We have a lot ahead of us and we are going very fast. It’s important that we pay attention. It’s fantastic the were working today on open data, but we have responsibilities centuries ahead. Vint Cerf one of the people that helped us build the internet says, "If we don’t want to digital lives to fade away, we need to make sure the objects we create can be rendered a long time from now." We need to make sure that we don’t make the mistakes of the future. The future is fantastic. There is no telling what we are going to see. We just need to keep our eyes open as we are going along. And that is what I have. Thank you very much.

Q and A

Man 1: Thank you very much. Have you some questions? I’m sure you have. There.

Man 2: [Inaudible]

Michael: The question was where are the shared models of healthcare? The one that I know really well right now is something that is called HL7 which is used in the States but it’s not the only one. I can’t give you a collection now, but I’ve actually been trying to build up some, and I will post, with my list as I find them and maybe we can create a place to start finding these shared vocabularies. It’s a really key point and that’s very, very good. I’ll start a list and I’ll post it on Twitter. Yes?

Man 1: Another question?

Man 3: Hi, everyone. Even if we are storing like an XML format in a DNA strand, don’t we have to worry about mutation and things breaking down over time?

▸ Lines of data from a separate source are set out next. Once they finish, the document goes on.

(** ** History is written on success only *)

(** C7, refuted as stated. With the history switched off, a request
    that ends with the answer "ab" appends nothing. *)
Lemma history_append_counterexample :
  ~ (forall (args : option VoiceArgs) (e : Entry) (replies : list Reply) (s s' : Main)
       (question answer usedModel requestId : string),
        handle Sample.parse args e replies s
        = (s', inl (Success question answer usedModel requestId)) ->
        exists t, voiceHistory s' = push_turn t (voiceHistory s)).
Proof.
  intros H.
  destruct (H Scenario.args (Scenario.entry 1000)
              (Scenario.heard "hi" :: replies_of (Completes [Sample.stream_ab] 2000))
              (set_enabled false initial) _ _ _ _ _ eq_refl) as [t Ht].
  vm_compute in Ht. discriminate.
Qed.

Section HistoryAppend.

Variable JSON_parse : string -> option StreamLine.

Lemma handle_busy (args : option VoiceArgs) (e : Entry) (replies : list Reply)
    (s : Main) :
  voiceStreamingActive s = true ->
  handle JSON_parse args e replies s = (s, inl (Failure busy)).
Proof.
  intros H. unfold handle, invoke. rewrite H. apply run_returned.
Qed.

(** C7, as the handler has it. A request that ends with an answer
    pushes the turn [{q, a, ts}] on the history exactly when the
    history toggle is on, and the answer it ends with is never empty:
    a stream that produced no text ends with the placeholder. A
    request that fails, is rejected, or is still waiting leaves the
    history as it was. *)
Theorem history_append_on_success (args : option VoiceArgs) (e : Entry)
    (replies : list Reply) (s : Main) :
  match handle JSON_parse args e replies s with
  | (s', inl (Success question answer _ _)) =>
      Str.truthy answer = true
      /\ exists now,
           voiceHistory s'
           = if voiceHistoryEnabled s
             then push_turn (mkTurn question answer now) (voiceHistory s)
             else voiceHistory s
  | (s', _) => voiceHistory s' = voiceHistory s
  end
  /\ (forall g m now s0,
        Str.truthy m = true ->
        snd (complete g m EmptyString now s0)
        = inl (Success (g_question g) placeholder m (g_requestId g)))
  /\ (forall g plan m chunks now rest more s0,
        all_failing plan = true ->
        Str.truthy m = true ->
        text_of (deltas JSON_parse chunks) = EmptyString ->
        snd (run JSON_parse (plan_replies (plan ++ [(m, Completes chunks now)]) ++ more)
               (try_next g (map fst plan ++ m :: rest) s0))
        = inl (Success (g_question g) placeholder m (g_requestId g))).
Proof.
  split; [|split].
  - destruct (voiceStreamingActive s) eqn:Hflag.
    + now rewrite handle_busy.
    + pose proof (settled_handle JSON_parse args e replies s Hflag) as H.
      destruct (handle JSON_parse args e replies s) as [s' [[msg|question answer m rid]|p]];
        unfold settled in H; cbn [fst snd] in H.
      * apply H.
      * destruct H as (_ & _ & _ & _ & Ha & _ & Hh). now split.
      * apply H.
  - intros g m now s0 Hm. now rewrite complete_spec.
  - intros g plan m chunks now rest more s0 Hall Hm Hempty.
    rewrite run_plan_completes, complete_spec by assumption.
    now rewrite Hempty.
Qed.

End HistoryAppend.

(** ** Failures end in the top-level catch *)

(** C9, refuted as stated. An empty buffer is not one of the failures:
    a request whose buffer has no bytes is written, transcribed and
    answered like any other, returns its answer, and ends with the
    result event, not with an error event. *)
Lemma empty_buffer_failure_counterexample :
  ~ (forall (args : option VoiceArgs) (e : Entry) (replies : list Reply) (s s' : Main)
       (o : Outcome),
        voiceStreamingActive s = false ->
        buffer_of args = Some [] ->
        handle Sample.parse args e replies s = (s', inl o) ->
        exists msg, o = Failure msg /\ last (trace s') = Some (Send (ERROR msg))).
Proof.
  intros H.
  destruct (H (Some (mkArgs (Some []) None None)) (Scenario.entry 1000)
              (Scenario.heard "hi" :: replies_of (Completes [Sample.stream_ab] 2000))
              initial _ _ eq_refl eq_refl eq_refl) as (msg & Ho & _).
  vm_compute in Ho. discriminate.
Qed.

Lemma candidateModels_length (override preferred : option string) :
  (length (candidateModels override preferred) <= 5)%nat.
Proof.
  rewrite candidateModels_shape, length_app.
  pose proof (List.filter_length_le
                (fun dm => negb (includes dm (leading override preferred))) defaultModels).
  assert (length (leading override preferred) <= 1)%nat.
  { unfold leading. destruct (given override); [simpl; lia|].
    destruct (given preferred); simpl; lia. }
  change (length defaultModels) with 4%nat in *. lia.
Qed.

Section Failures.

Variable JSON_parse : string -> option StreamLine.

(** Whatever the boundary does for each candidate, the loop is left. *)
Lemma generation_returns (g : Gen) (candidates : list string)
    (attempts : list Attempt) (more : list Reply) (s : Main) :
  (length candidates <= length attempts)%nat ->
  exists s' o,
    run JSON_parse (flat_map replies_of attempts ++ more) (try_next g candidates s)
    = (s', inl o).
Proof.
  revert attempts s. induction candidates as [|m rest IH]; intros attempts s Hlen.
  - cbn [try_next]. rewrite fail_spec, run_returned. eauto.
  - destruct attempts as [|a attempts]; [simpl in Hlen; lia|].
    cbn [length] in Hlen. cbn [try_next flat_map].
    rewrite <- app_assoc, run_app.
    destruct (failing a) eqn:Hfail.
    + rewrite run_attempt_fails by assumption. apply IH. lia.
    + destruct a; try discriminate.
      rewrite run_attempt_completes.
      match goal with
      | |- context [complete ?g ?m ?t ?n ?s0] =>
          destruct (complete_returns g m t n s0) as (s1 & o & ->)
      end.
      rewrite run_returned. eauto.
Qed.

(** The accepted handler up to the transcription request. *)
Lemma invoke_accepted (ar : VoiceArgs) (bytes : list Byte.byte) (e : Entry) (s : Main) :
  voiceStreamingActive s = false ->
  buffer ar = Some bytes -> fs_error e = None -> prep e = PrepOk ->
  invoke (Some ar) e s
  = (emit [WriteFile (startTs e) bytes;
           Send (STATUS "stt" "Transcribing…" None None);
           PostTranscribe (startTs e) (language_or_en ar)] s,
     inr (AwaitTranscribe ar (startTs e))).
Proof.
  intros Hidle Hb Hfs Hprep. unfold invoke. rewrite Hidle, Hb, Hfs, Hprep.
  cbv zeta. unfold send, effect. now rewrite !emit_emit.
Qed.

Lemma after_transcribe_question (ar : VoiceArgs) (started : Z)
    (data : option SttData) (rnd : string) (s : Main) :
  Str.truthy (pick_transcription data) = true ->
  after_transcribe ar started (SttResolves data) rnd s
  = try_next (gen_of started (pick_transcription data) rnd s)
      (candidateModels (model ar) (voicePreferredModel s))
      (set_streaming true
         (emit [Send (STATUS "llm" "Generating answer…"
                        (Some (pick_transcription data)) None);
                Send (STATUS "llm" "Generating answer…"
                        (Some (pick_transcription data))
                        (Some (Str.of_Z started +:+ "-" +:+ rnd)))] s)).
Proof.
  intros Ht. unfold after_transcribe. rewrite Ht. cbn [negb]. cbv zeta.
  unfold send, effect. rewrite !emit_emit. reflexivity.
Qed.

(** C9, as the handler has it. Every failure of an accepted request
    ends in the top-level catch: the in-flight flag is cleared, the
    last thing sent is the error event with the message, the message
    is not empty, and the handler returns [{success: false, error}]
    with that message. The failures are a missing buffer, a failed
    write of the recording, a failed preparation of the transcription
    request, a failed or empty transcription, and the failure of every
    candidate model; a buffer that is there is no failure, however
    many bytes it has. The handler returns whenever the transcription
    call and the attempts of all candidates are answered. *)
Theorem failures_are_caught (args : option VoiceArgs) (e : Entry) (s : Main) :
  voiceStreamingActive s = false ->
  (forall replies s' msg,
      handle JSON_parse args e replies s = (s', inl (Failure msg)) ->
      voiceStreamingActive s' = false
      /\ last (trace s') = Some (Send (ERROR msg))
      /\ Str.truthy msg = true
      /\ voiceHistory s' = voiceHistory s)
  /\ (forall replies,
        match args with Some ar => buffer ar | None => None end = None ->
        snd (handle JSON_parse args e replies s)
        = inl (Failure "No audio buffer provided"))
  /\ (forall replies ar bytes msg,
        args = Some ar -> buffer ar = Some bytes -> fs_error e = Some msg ->
        snd (handle JSON_parse args e replies s) = inl (Failure (message_of msg)))
  /\ (forall replies ar bytes,
        args = Some ar -> buffer ar = Some bytes -> fs_error e = None ->
        prep e <> PrepOk ->
        exists msg, snd (handle JSON_parse args e replies s) = inl (Failure msg))
  /\ (forall replies ar bytes rnd,
        args = Some ar -> buffer ar = Some bytes -> fs_error e = None ->
        prep e = PrepOk ->
        snd (handle JSON_parse args e (Transcribed SttRejects rnd :: replies) s)
        = inl (Failure "Transcription failed"))
  /\ (forall replies ar bytes rnd data,
        args = Some ar -> buffer ar = Some bytes -> fs_error e = None ->
        prep e = PrepOk ->
        pick_transcription data = EmptyString ->
        snd (handle JSON_parse args e (Transcribed (SttResolves data) rnd :: replies) s)
        = inl (Failure "Empty transcription result"))
  /\ (forall replies ar bytes rnd data plan,
        args = Some ar -> buffer ar = Some bytes -> fs_error e = None ->
        prep e = PrepOk ->
        Str.truthy (pick_transcription data) = true ->
        map fst plan = candidateModels (model ar) (voicePreferredModel s) ->
        all_failing plan = true ->
        snd (handle JSON_parse args e
               (Transcribed (SttResolves data) rnd :: plan_replies plan ++ replies) s)
        = inl (Failure all_failed))
  /\ (forall r rnd attempts more,
        (5 <= length attempts)%nat ->
        exists s' o,
          handle JSON_parse args e
            (Transcribed r rnd :: flat_map replies_of attempts ++ more) s
          = (s', inl o))
  /\ (forall ar bytes,
        args = Some ar -> buffer ar = Some bytes -> fs_error e = None ->
        prep e = PrepOk ->
        invoke args e s
        = (emit [WriteFile (startTs e) bytes;
                 Send (STATUS "stt" "Transcribing…" None None);
                 PostTranscribe (startTs e) (language_or_en ar)] s,
           inr (AwaitTranscribe ar (startTs e)))).
Proof.
  intros Hidle.
  split.
  { intros replies s' msg Hrun.
    pose proof (settled_handle JSON_parse args e replies s Hidle) as H.
    rewrite Hrun in H. unfold settled in H. cbn [fst snd] in H.
    destruct H as ((_ & _ & _ & Hh) & Hf & Hl & Hm). auto. }
  split.
  { intros replies Hnone. unfold handle, invoke. rewrite Hidle.
    destruct args as [ar|]; [cbv beta iota in Hnone; rewrite Hnone|];
      caught; reflexivity. }
  split.
  { intros replies ar bytes msg -> Hb Hfs. unfold handle, invoke.
    rewrite Hidle, Hb, Hfs. caught. reflexivity. }
  split.
  { intros replies ar bytes -> Hb Hfs Hprep. unfold handle, invoke.
    rewrite Hidle, Hb, Hfs. cbv zeta.
    destruct (prep e); try congruence;
      caught; eauto. }
  split.
  { intros replies ar bytes rnd -> Hb Hfs Hprep. unfold handle.
    rewrite (invoke_accepted ar bytes) by assumption.
    cbn [run resume after_transcribe].
    caught. reflexivity. }
  split.
  { intros replies ar bytes rnd data -> Hb Hfs Hprep Hempty. unfold handle.
    rewrite (invoke_accepted ar bytes) by assumption.
    cbn [run resume after_transcribe]. rewrite Hempty. cbn [Str.truthy negb].
    caught. reflexivity. }
  split.
  { intros replies ar bytes rnd data plan -> Hb Hfs Hprep Htext Hplan Hall.
    unfold handle. rewrite (invoke_accepted ar bytes) by assumption.
    cbn [run resume]. rewrite after_transcribe_question by assumption.
    cbn [voicePreferredModel emit]. rewrite <- Hplan.
    rewrite run_plan_all_fail by assumption. reflexivity. }
  split; [|intros ar bytes -> Hb Hfs Hprep; now apply (invoke_accepted ar bytes)].
  intros r rnd attempts more Hlen.
  pose proof (settled_invoke args e s Hidle) as Hinv.
  unfold handle.
  destruct (invoke args e s) as [s1 [o|p]] eqn:Hi.
  { rewrite run_returned. eauto. }
  assert (Hp : exists ar started, p = AwaitTranscribe ar started).
  { revert Hi. unfold invoke. rewrite Hidle.
    destruct args as [ar|]; [|rewrite fail_spec; discriminate].
    destruct (buffer ar); [|rewrite fail_spec; discriminate].
    destruct (fs_error e); [rewrite fail_spec; discriminate|]. cbv zeta.
    destruct (prep e); rewrite ?fail_spec; try discriminate.
    intros [= _ <-]. eauto. }
  destruct Hp as (ar & started & ->).
  cbn [run resume]. unfold after_transcribe.
  destruct r as [data|]; [|caught; eauto].
  destruct (negb (Str.truthy (pick_transcription data)));
    [caught; eauto|].
  cbv zeta. apply generation_returns.
  pose proof (candidateModels_length (model ar)
                (voicePreferredModel
                   (send (STATUS "llm" "Generating answer…"
                            (Some (pick_transcription data)) None) s1))).
  lia.
Qed.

Michael: Yes. So the question has to do with the Zurich project that actually use DNA as storage and are we concerned about breakage. I don’t understand all of the technical details of the Zurich project. It was just announced a couple of months ago. But they were claiming that because DNA also takes into account degradation and has copies that they can take advantage of that. But I don’t understand all of the science but it is certainly is a problem. The idea of repetition helps us in degradation both at runtime and at storage, and that’s a real key point. But I will include a reference to the article and you can take a look. Yes.

Man 1: Another question?

Man 4: Hi, everyone. I saw in a hospital, a strange system to archive their records. They use microfilms. Do you believe that the only way to store digital data is to not through digital data but to something like microfilms.

Michael: Yes. So, the question is, is the best way to store digital data is not actually digital form, but in this example microfilms or microfiche, which have been with us for about a hundred years. I don’t think that we’re stuck with just that. In fact, I think what’s going to happen is we’ll go through many forms or many types. When I do some research in libraries, I still use microfilm or microfiche. So, one of our problems is we have actually about a hundred years of information stored in that format. So, we either need to transfer that or keep the machines working for the next couple of years so that we can read them.